Collected data:
━━━

(** *** The matcher of Kubernetes resources *)

Section Asked.
Context `{UnicodeTables} `{RegexpCache} `{MapOrder (list string)} `{LabelExpressions} `{Environment}.
Variables (u : UserState) (role : RoleV6) (resource : AccessCheckable) (loginHint : string) (others : list RoleMatcher).
#[local] Abbreviation before := (if bool_decide (loginHint = "") then [] else [loginMatcher loginHint]).

Lemma MatchAny_app ms ms' c : MatchAny (ms ++ ms') role c =
  let? first := MatchAny ms role c in match first with Some m => Ok (Some m) | None => MatchAny ms' role c end.
Proof. induction ms as [|m ms IH]; simpl; [done|]. by destruct (Match m role c) as [[]|]. Qed.

Lemma MatchAll_app ms ms' c : MatchAll (ms ++ ms') role c =
  let? all := MatchAll ms role c in if all : bool then MatchAll ms' role c else Ok false.
Proof. induction ms as [|m ms IH]; simpl; [done|]. by destruct (Match m role c) as [[]|]. Qed.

━━━

Your task: Return every line from the entries that holds the string "role".

Response box:
Variables (u : UserState) (role : RoleV6) (resource : AccessCheckable) (loginHint : string) (others : list RoleMatcher).
Lemma MatchAny_app ms ms' c : MatchAny (ms ++ ms') role c =
  let? first := MatchAny ms role c in match first with Some m => Ok (Some m) | None => MatchAny ms' role c end.
Proof. induction ms as [|m ms IH]; simpl; [done|]. by destruct (Match m role c) as [[]|]. Qed.
Lemma MatchAll_app ms ms' c : MatchAll (ms ++ ms') role c =
  let? all := MatchAll ms role c in if all : bool then MatchAll ms' role c else Ok false.
Proof. induction ms as [|m ms IH]; simpl; [done|]. by destruct (Match m role c) as [[]|]. Qed.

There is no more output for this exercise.